Spring 2007 Seminar

 
 
       
  Machine Learning Seminar Series
 
 
  Seminar Schedule (Seminar Organizer: Prof. Ziv Bar-Joseph)
 

 

ML/Google Seminars

Machine Learning Lunchtime Chats

 

 

Date: May 8, 2007
Time: 3:00 PM - 4:00 PM
Location: 3305 Newell-Simon Hall
Speaker: Dan Li Tepper PhD Student, ML MS Student
Title: The Cluster-Squared Algorithm for Combining Economic Forecasts
Abstract: We propose a “Cluster-Squared” algorithm to efficiently combine economic forecasts.
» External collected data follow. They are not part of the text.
(* ===== verification/GatedPool.v ===== *)
(** * Health checks at work: the gate in a balancer, the prober in a server

    The parts of [src/pkg/upstream/healthcheck.go] that join components: the interface
    [activeHealthGate] through which a balancer is given the gate, [RoundTrip], which
    starts the prober, registers its [Close] with the server of the request and hands the
    request to the balancer, and [Start].  Composes [HealthCheck] with [RoundRobin] and
    [Server]. *)

From S2P Require Import Prelude Http Concurrency UpstreamState RoundRobin LeastConn Ejecting HealthCheck Server.

(** ** The interface *)

Class activeHealthGate (B : Type) := {
  setHealthGate : list bool -> B -> B;
  health_gate : B -> Gate;
  gate_installed g b : health_gate (setHealthGate g b) = Some g;
}.

#[export] Instance rr_gate : activeHealthGate RoundRobin.t :=
  {| setHealthGate := RoundRobin.setHealthGate; health_gate := RoundRobin.gate; gate_installed _ _ := eq_refl |}.
#[export] Instance lc_gate : activeHealthGate LeastConn.shared :=
  {| setHealthGate := LeastConn.setHealthGate; health_gate := LeastConn.gate; gate_installed _ _ := eq_refl |}.
#[export] Instance ej_gate : activeHealthGate Ejecting.t :=
  {| setHealthGate := Ejecting.setHealthGate; health_gate := Ejecting.gate; gate_installed _ _ := eq_refl |}.

Module GatedPool.
Import HealthCheck.

(** ** Requests *)

(** [init] hands the balancer the slice the probers write: what the balancer reads is
    the gate as it is now. *)
Definition install {B} `{!activeHealthGate B} (l : lifecycle) (b : B) : B := setHealthGate (gate l) b.

(** The request's own part of [RoundTrip], in front of a round-robin balancer. *)
Definition forward (l : lifecycle) (targets : list Target) (b : RoundRobin.t) (r : Request) : RoundRobin.t * outcome :=
  match targets with
  | [] => (b, Returned None (Some ErrUnavailable))
  | _ :: _ => RoundRobin.RoundTrip (install l b) r
  end.

(** The gate the probes of each target have made: one history a target, newest first. *)
Definition probed_gate (a : ActiveHealthCheck) (targets : list Target) (hs : list (list probing)) : list bool :=
  zip_with (fun tg ps => up (HealthCheckFacts.probe_all (init_config a) ps (init_target (init_config a) (Host tg))).1) targets hs.

(** ** Lifetime *)

(** The prober and the server its requests come from.  [closer] is the callback
    [func() { _ = a.Close() }]. *)
Record pool := mkPool {
  life : lifecycle;
  srv : Server.state;
  explicit : bool;
  lazyOnce : bool;
}.

Definition closer : nat := 0.

(** [Start]'s critical section; the [start] it goes on to call is a step of [life], and so
    is the end of the context it is given. *)
Definition Start (p : pool) : pool := mkPool (life p) (srv p) true (lazyOnce p).

(** The first request: [lazyOnce], with the server found in its context. *)
Definition first_request (p : pool) : pool :=
  if explicit p then mkPool (life p) (srv p) true true
  else mkPool (life p) (Server.with_calls (Server.calls (srv p) ++ [Server.RStart closer]) (srv p)) false true.

Section Lifetime.
Context (a : ActiveHealthCheck) (n : nat).

Inductive step : pool -> pool -> Prop :=
  | p_Start p : step p (Start p)
  | p_request p : lazyOnce p = false -> step p (first_request p)
  | p_server p s' : Server.step (srv p) s' -> step p (mkPool (life p) s' (explicit p) (lazyOnce p))
  | p_prober p l' : HealthCheck.step a n (life p) l' -> step p (mkPool l' (srv p) (explicit p) (lazyOnce p))
  (* the goroutine of the callback *)
  | p_closer p : closer ∈ Server.launched (srv p) ->
      step p (mkPool (do_close (life p)) (srv p) (explicit p) (lazyOnce p)).

Definition start : pool := mkPool HealthCheck.fresh Server.start false false.

End Lifetime.
End GatedPool.

Module GatedPoolFacts.
Import HealthCheck GatedPool.

(** ** Routing *)

(** The debounced verdict of a target's probes. *)
Definition is_up (a : ActiveHealthCheck) (ps : list probing) : bool :=
  let a := init_config a in
  HealthCheckFacts.debounced (HealthyThld a) (UnhealthyThld a) (negb (StartUnhealthy a)) (omap (HealthCheckFacts.verdict a) ps).*1.

Lemma probed_up a h ps : Z.of_nat (length ps) <= max_i64 ->
  up (HealthCheckFacts.probe_all (init_config a) ps (init_target (init_config a) h)).1 = is_up a ps.
Proof.
  intros Hl. pose proof (HealthCheckFacts.omap_length (HealthCheckFacts.verdict (init_config a)) ps).
  unfold init_target. rewrite HealthCheckFacts.probe_all_verdicts, HealthCheckFacts.observe_all_ok by lia. done.
Qed.

Lemma probed_gate_lookup a targets hs j :
  length hs = length targets -> Forall (fun ps => Z.of_nat (length ps) <= max_i64) hs ->
  probed_gate a targets hs !! j = is_up a <$> hs !! j.
Proof.
  intros Hl Hh. unfold probed_gate. rewrite lookup_zip_with. destruct (hs !! j) as [ps|] eqn:E; cbn.
  - destruct (lookup_lt_is_Some_2 targets j) as [tg ->]; [rewrite <- Hl; by eapply lookup_lt_Some|]. cbn.
    rewrite probed_up; [done|]. by eapply (Forall_lookup_1 _ _ _ _ Hh).
  - by destruct (targets !! j).
Qed.

(** ** Requests follow the probes *)

(** Routing by probes.  Whatever the probes of the targets have been, a request of a
    round-robin pool whose cursor does not wrap goes to a target of the pool: one whose
    debounced verdict is up if there is one, and the next in rotation if all are down. *)
Theorem gated_routing a l targets hs b r :
  gate l = probed_gate a targets hs -> length hs = length targets ->
  Forall (fun ps => Z.of_nat (length ps) <= max_i64) hs ->
  targets <> [] -> RoundRobin.Targets b = targets ->
  0 <= RoundRobin.i b < 2 ^ 32 -> RoundRobinFacts.no_wrap (RoundRobin.i b) (Z.of_nat (length targets)) ->
  exists j tg ps, targets !! j = Some tg /\ hs !! j = Some ps /\
    (forward l targets b r).2 = RoundRobinFacts.sent r tg /\
    (if existsb (is_up a) hs then is_up a ps = true else j = Z.to_nat (RoundRobin.i b mod Z.of_nat (length targets))).
Proof.
  intros Hg Hl Hh Hne Hb Hi Hw. destruct targets as [|tg0 tgs]; [done|]. unfold forward, install, RoundRobin.RoundTrip. cbn [setHealthGate rr_gate]. unfold RoundRobin.setHealthGate.
  cbn [RoundRobin.Targets RoundRobin.i RoundRobin.gate]. rewrite Hb. set (ts := tg0 :: tgs) in *. set (n := Z.of_nat (length ts)) in *.
  assert (0 < n) as Hn by (unfold n, ts; cbn; lia). rewrite (proj2 (Z.eqb_neq _ _)) by lia. rewrite RoundRobinFacts.cursor_back by done.
  set (g := Some (gate l)). pose proof (RoundRobinFacts.select_range g (RoundRobin.i b) n Hn) as Hr.
  set (j := RoundRobin.select g (RoundRobin.i b) n) in *. destruct (lookup_lt_is_Some_2 ts (Z.to_nat j)) as [tg Htg]; [lia|].
  destruct (lookup_lt_is_Some_2 hs (Z.to_nat j)) as [ps Hps]; [lia|]. exists (Z.to_nat j), tg, ps. rewrite Htg. split; [done|]. split; [done|]. split; [done|].
  assert (forall k ps, 0 <= k < n -> hs !! Z.to_nat k = Some ps -> RoundRobin.up g k = is_up a ps) as Hup.
  { intros k ps' Hk Hps'. assert (gate l !! Z.to_nat k = Some (is_up a ps')) as Hk' by (rewrite Hg, probed_gate_lookup, Hps' by done; done).
    unfold g, RoundRobin.up. rewrite Hk'. apply lookup_lt_Some in Hk'. by rewrite (proj2 (Z.leb_gt _ _)) by lia. }
  destruct (existsb (is_up a) hs) eqn:Ex.
  - apply existsb_exists in Ex as (ps' & Hin & Hup'). apply list_elem_of_In, list_elem_of_lookup in Hin as [k Hk]. pose proof (lookup_lt_Some _ _ _ Hk).
    rewrite <- (Hup j ps Hr Hps). apply (RoundRobinFacts.select_up g _ _ (Z.of_nat k)); [done|lia|done|lia|].
    rewrite (Hup (Z.of_nat k) ps'); [done|lia|by rewrite Nat2Z.id].
  - unfold j, RoundRobin.select. pose proof (scan_ring_spec (RoundRobin.up g) (RoundRobin.i b) n Hn ltac:(lia) Hw) as Hs.
    destruct (scan _ _) as [idx|]; [|done]. destruct Hs as (k & Hk & -> & Hu & _). exfalso.
    pose proof (Z.mod_pos_bound (RoundRobin.i b + k) n Hn) as Hm. destruct (lookup_lt_is_Some_2 hs (Z.to_nat ((RoundRobin.i b + k) mod n))) as [ps' Hps']; [lia|].
    rewrite (Hup _ ps' Hm Hps') in Hu. enough (existsb (is_up a) hs = true) by congruence. apply existsb_exists. exists ps'. split; [|done].
    apply list_elem_of_In. by eapply list_elem_of_lookup_2.
Qed.

(** ** The prober's end *)

Section Lifetime.
Context (a : ActiveHealthCheck) (n : nat).
Abbreviation reachable := (rtc (step a n) start).

(** Registering the closer: its call is at the door, or took effect. *)
Definition asked (s : Server.state) : Prop := Server.RStart closer ∈ Server.calls s \/ closer ∈ Server.registered s.

Lemma asked_step s s' : Server.step s s' -> asked s -> asked s'.
Proof.
  intros Hs Ha. destruct Hs as [p s Hp|i p p' s s' Hi Hs].
  - destruct Ha as [Ha|Ha]; [left; cbn; set_solver|by right].
  - assert (closer ∈ Server.registered s -> closer ∈ Server.registered s') as Hreg.
    { destruct p as [f|f| | |[|f fns]| | |]; cbn in Hs; simplify_eq; cbn; try done. destruct (Server.shuttingDown s); simplify_eq; cbn; set_solver. }
    destruct Ha as [Ha|Ha]; [|right; by apply Hreg]. apply list_elem_of_lookup in Ha as [j Hj]. destruct (decide (j = i)) as [->|Hne].
    + right. assert (p = Server.RStart closer) as -> by congruence. cbn in Hs. destruct (Server.shuttingDown s); simplify_eq; cbn; set_solver.
    + left. cbn. apply list_elem_of_lookup. exists j. rewrite list_lookup_insert_ne by done. done.
Qed.

Record inv (p : pool) : Prop := {
  pi_life : rtc (HealthCheck.step a n) HealthCheck.fresh (life p);
  pi_srv : rtc Server.step Server.start (srv p);
  pi_lazy : lazyOnce p = true -> explicit p = false -> asked (srv p);
}.

Lemma pool_step_inv p p' : inv p -> step a n p p' -> inv p'.
Proof.
  intros [H1 H2 H3] Hs. destruct Hs as [p|p Hl|p s' Hs|p l' Hs|p Hc]; [by split| | | |].
  - unfold first_request. destruct (explicit p) eqn:E; [by split|]. split; cbn; [done| |intros _ _; left; set_solver].
    eapply rtc_r; [exact H2|]. apply Server.step_call. right. by eexists.
  - split; cbn; [done|by eapply rtc_r|]. intros Hl He. by eapply asked_step; [exact Hs|apply H3].
  - split; cbn; [by eapply rtc_r|done|done].
  - split; cbn; [|done|done]. eapply rtc_r; [exact H1|]. apply HealthCheck.step_close.
Qed.

Lemma pool_reachable p : reachable p -> inv p.
Proof.
  assert (inv start) as H0 by (split; [apply rtc_refl|apply rtc_refl|done]). intros Hr. revert H0.
  induction Hr as [|x y z Hs _ IH]; [done|]. eauto using pool_step_inv.
Qed.

Lemma lift_life p l' : rtc (HealthCheck.step a n) (life p) l' ->
  rtc (step a n) p (mkPool l' (srv p) (explicit p) (lazyOnce p)).
Proof.
  intros Hr. remember (life p) as l eqn:E. revert p E. induction Hr as [l|l l1 l2 Hs _ IH]; intros p ->; [by destruct p|].
  eapply rtc_l; [by apply p_prober|]. by apply (IH (mkPool l1 (srv p) (explicit p) (lazyOnce p))).
Qed.

(** C34: The prober ends with the server. When a pool that was not started explicitly
    has served a request of a server, and a shutdown of that server has begun and its
    callbacks are started, however requests, probes, registrations and shutdowns were
    interleaved, the goroutine that closes the prober is among those started; and from
    there the prober can be drained: [Close] returns, with no probe goroutine left. *)
Theorem prober_stops_with_server p :
  reachable p -> lazyOnce p = true -> explicit p = false ->
  Server.shuttingDown (srv p) = true -> Forall (fun c => c = Server.RDone \/ c = Server.SHTTP \/ c = Server.SDone) (Server.calls (srv p)) ->
  closer ∈ Server.launched (srv p) /\
  exists p', rtc (step a n) p p' /\ returned (life p') = true /\ pending (life p') = [] /\ running (life p') = [].
Proof.
  intros Hr Hl He Hs Hc. destruct (pool_reachable p Hr) as [H1 H2 H3].
  assert (Forall ServerFacts.settled_call (Server.calls (srv p))) as Hset by (eapply Forall_impl; [exact Hc|]; intros ? [-> | [-> | ->]]; done).
  assert (closer ∈ Server.registered (srv p)) as Hreg.
  { destruct (H3 Hl He) as [Hin|]; [|done]. rewrite Forall_forall in Hc. by destruct (Hc _ Hin) as [?|[?|?]]. }
  assert (closer ∈ Server.launched (srv p)) as Hla by by rewrite (ServerFacts.all_launched _ (ServerFacts.server_reachable _ H2) Hs Hset).
  split; [done|]. set (p1 := mkPool (do_close (life p)) (srv p) (explicit p) (lazyOnce p)).
  assert (step a n p p1) as Hp1 by by apply p_closer.
  pose proof (HealthCheckFacts.reachable_linv a n (life p) H1) as HL.
  assert (exists l', rtc (HealthCheck.step a n) (do_close (life p)) l' /\ pending l' = [] /\ running l' = [] /\ closed l' = true) as (l' & Hl' & E1 & E2 & E3).
  { destruct (published (life p)) eqn:Ep.
    - destruct (HealthCheckFacts.drain a n (do_close (life p))) as (l' & Hd & Ha & Hb & Hcl & _); [cbn; rewrite Ep; apply orb_true_r|]. exists l'. by rewrite Hcl.
    - destruct (HealthCheckFacts.li_idle n _ HL Ep). exists (do_close (life p)). split; [apply rtc_refl|done]. }
  eexists. split; [eapply rtc_l; [exact Hp1|]; apply (lift_life p1); eapply rtc_r; [exact Hl'|]; by apply HealthCheck.step_wait|]. done.
Qed.

End Lifetime.

(** ** Runs *)

(** Target a has failed three probes, b none: the next request goes to b. *)
Definition demo_hs : list (list probing) := [replicate 3 (HealthCheckFacts.probed 503); [HealthCheckFacts.probed 200]].
Definition demo_targets : list Target := [RoundRobinFacts.demo_target "a"; RoundRobinFacts.demo_target "b"].
Definition demo_life : lifecycle :=
  mkLife Started false true false [] [0; 1]%nat (probed_gate HealthCheckFacts.demo_hc demo_targets demo_hs) false.

Lemma gated_routing_witness :
  exists j tg ps, demo_targets !! j = Some tg /\ demo_hs !! j = Some ps /\
    (forward demo_life demo_targets (RoundRobin.New demo_targets) RoundRobinFacts.demo_req).2 = RoundRobinFacts.sent RoundRobinFacts.demo_req tg /\
    is_up HealthCheckFacts.demo_hc ps = true.
Proof.
  refine (gated_routing HealthCheckFacts.demo_hc demo_life demo_targets demo_hs (RoundRobin.New demo_targets) RoundRobinFacts.demo_req _ _ _ _ _ _ _).
  - reflexivity.
  - reflexivity.
  - repeat constructor; vm_compute; discriminate.
  - discriminate.
  - reflexivity.
  - vm_compute. split; congruence.
  - left. vm_compute. discriminate.
Defined.

(** A request registers the closer, the server shuts down. *)
Definition demo_server : Server.state :=
  default Server.start (ServerFacts.play [ServerFacts.Call (Server.RStart closer); ServerFacts.Move 0; ServerFacts.Call Server.SStart;
    ServerFacts.Move 1; ServerFacts.Move 1; ServerFacts.Move 1; ServerFacts.Move 1] Server.start).

Lemma lift_server a n p s' : rtc Server.step (srv p) s' -> rtc (step a n) p (mkPool (life p) s' (explicit p) (lazyOnce p)).
Proof.
  intros Hr. remember (srv p) as s eqn:E. revert p E. induction Hr as [s|s s1 s2 Hs _ IH]; intros p ->; [by destruct p|].
  eapply rtc_l; [by apply p_server|]. by apply (IH (mkPool (life p) s1 (explicit p) (lazyOnce p))).
Qed.

Definition demo_pool : pool := mkPool HealthCheck.fresh demo_server false true.

Lemma demo_pool_reached : rtc (step HealthCheckFacts.demo_hc 2) start demo_pool.
Proof.
  eapply rtc_l; [by apply (p_request HealthCheckFacts.demo_hc 2 start)|]. apply (lift_server _ _ (first_request start)).
  apply (ServerFacts.server_play [ServerFacts.Move 0; ServerFacts.Call Server.SStart; ServerFacts.Move 1; ServerFacts.Move 1; ServerFacts.Move 1; ServerFacts.Move 1]).
  vm_compute. reflexivity.
Qed.

Lemma prober_stops_with_server_witness : closer ∈ Server.launched (srv demo_pool).
Proof.
  apply (prober_stops_with_server HealthCheckFacts.demo_hc 2 demo_pool demo_pool_reached eq_refl eq_refl eq_refl).
  vm_compute. repeat (apply Forall_cons; split; [auto|]). apply Forall_nil; exact I.
Defined.

End GatedPoolFacts.
(* ===== verification/CacheReport.v ===== *)
(** * What the cache reports

    [report] of [src/pkg/cache/cache.go] with the two hooks of the repository: [LogResult]
    of [src/pkg/cache/logresult.go], which writes to the access log's record ([Logger]), and
    the metrics of [prom.Cache] ([Prom]), alone or one after the other. *)

From S2P Require Import Prelude GoStrings CacheServe Logger Prom.

Module CacheReport.
Import CacheServe.

(** What a hook can change: the calls on the metrics client, and the request's record. *)
Record world := mkWorld { metrics : list Prom.op; record : option Logger.record }.

(** A request's host and the hook; nil is [None]. *)
Definition report (onResult : option (string -> ResultInfo -> world -> world)) (host : string) (info : ResultInfo) (w : world) : world :=
  match onResult with Some f => f host info w | None => w end.

Definition LogResult (host : string) (info : ResultInfo) (w : world) : world :=
  mkWorld (metrics w) (Logger.ctx_Set "cacheStatus" (Logger.VString (Result_string (info_result info))) (record w)).

Definition Metrics (accepts : list string -> bool) (host : string) (info : ResultInfo) (w : world) : world :=
  mkWorld (metrics w ++ Prom.cache_observe accepts host info) (record w).

(** The composition the documentation of [prom.Cache] gives. *)
Definition both (accepts : list string -> bool) (host : string) (info : ResultInfo) (w : world) : world :=
  LogResult host info (Metrics accepts host info w).

End CacheReport.

Module CacheReportFacts.
Import CacheServe CacheReport.

#[local] Instance Result_eq_dec : EqDecision Result.
Proof. solve_decision. Defined.

Lemma lookup_set_ne name v d k : name <> k -> Logger.Get k (Logger.Set_ name v d) = Logger.Get k d.
Proof. intros H. unfold Logger.Get, Logger.Set_. cbn. by rewrite lookup_insert_ne. Qed.

(** The fields set when a request ends leave the others alone. *)
Lemma emitted_keeps ds omit canceled start now nw d k v :
  k ∉ ["duration"; "durationHuman"; "status"; "responseBodySize"; "durationHeader"; "durationHeaderHuman"] ->
  Logger.disable d = false -> Logger.Get k d = Some v -> Logger.isEmpty v = false ->
  exists d', Logger.emitted ds omit canceled start now nw d = Some d' /\ Logger.Get k d' = Some v.
Proof.
  intros Hk Hd Hv He. unfold Logger.emitted. rewrite Hd. eexists. split; [reflexivity|].
  set (d1 := match Logger.wroteHeaderAt nw with Some _ => _ | None => _ end).
  assert (Logger.Get k d1 = Some v) as H1.
  { unfold d1. destruct (Logger.wroteHeaderAt nw); rewrite !lookup_set_ne by (intros <-; apply Hk; set_solver); exact Hv. }
  destruct omit; [|done]. unfold Logger.Get, Logger.omitEmpty in *. cbn. apply map_lookup_filter_Some. by split.
Qed.

Lemma incs_cache accepts h res host info :
  PromFacts.incs "cache_total" [h; Result_string res] (Prom.cache_observe accepts host info) =
  if bool_decide (host = h /\ info_result info = res) then (if accepts [h; Result_string res] then 1%nat else 0%nat) else 0%nat.
Proof.
  unfold Prom.cache_observe. rewrite PromFacts.incs_app, PromFacts.incs_inc.
  rewrite (PromFacts.incs_none _ _ (if 0 <? FillDuration info then _ else _)).
  2: { destruct (0 <? FillDuration info); [|constructor]. by apply PromFacts.with_labels_all. }
  rewrite Nat.add_0_r. erewrite bool_decide_ext; [reflexivity|].
  split; [intros [= -> E]; split; [done|]; by destruct (info_result info), res|by intros [-> ->]].
Qed.

(** What a report leaves.  With both hooks a request's report adds one to exactly one
    series, that of its host and result, and the access log's line for the request has the
    result under "cacheStatus", also when empty fields are dropped; without a logger in
    front there is only the metric. *)
Theorem cache_report_seen accepts host info w :
  (forall l, accepts l = true) ->
  let w' := report (Some (both accepts)) host info w in
  (forall h res, PromFacts.incs "cache_total" [h; Result_string res] (metrics w') =
     (PromFacts.incs "cache_total" [h; Result_string res] (metrics w) + if bool_decide (host = h /\ info_result info = res) then 1 else 0)%nat) /\
  match record w with
  | None => record w' = None
  | Some d => Logger.disable d = false -> forall ds omit canceled start now nw, exists d0 d',
      record w' = Some d0 /\ Logger.emitted ds omit canceled start now nw d0 = Some d' /\
      Logger.Get "cacheStatus" d' = Some (Logger.VString (Result_string (info_result info)))
  end.
Proof.
  intros Ha. unfold report, both, LogResult, Metrics. cbv zeta. cbn [metrics record]. split.
  - intros h res. rewrite PromFacts.incs_app, incs_cache, Ha. done.
  - destruct (record w) as [d|]; [|done]. intros Hd ds omit canceled start now nw. cbn.
    destruct (emitted_keeps ds omit canceled start now nw (Logger.Set_ "cacheStatus" (Logger.VString (Result_string (info_result info))) d)
      "cacheStatus" (Logger.VString (Result_string (info_result info)))) as (d' & H1 & H2).
    + apply (bool_decide_unpack _). vm_compute. exact I.
    + exact Hd.
    + exact (lookup_insert_eq (Logger.data d) "cacheStatus" _).
    + by destruct (info_result info).
    + eauto.
Qed.

Lemma cache_report_seen_witness :
  PromFacts.incs "cache_total" ["a"; "HIT"] (metrics (report (Some (both (fun _ => true))) "a" (mkInfo ResultHit 0) (mkWorld [] None))) = 1%nat.
Proof.
  etransitivity; [exact (proj1 (cache_report_seen (fun _ => true) "a" (mkInfo ResultHit 0) (mkWorld [] None) (fun _ => eq_refl)) "a" ResultHit)|].
  vm_compute. reflexivity.
Defined.

End CacheReportFacts.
Forecasters are first clustered into groups, which implicitly maximize in-group similarities and inter-group disagreement. This step resolves the weighting instability problem in most dynamic weighting schemes. Secondly, to account for non-stationarity in the time series, we allow the groups’ combination weights to be state-dependent. The states are uncovered using subsequence clustering. Experimental results show that the algorithm has smaller prediction error compared with median forecasts for a broad set of economic indicators in the Survey of Professional Forecasters (Federal Reserve bank of Philadelphia). Our algorithm also compare favorably against other popular dynamic weighting algorithms.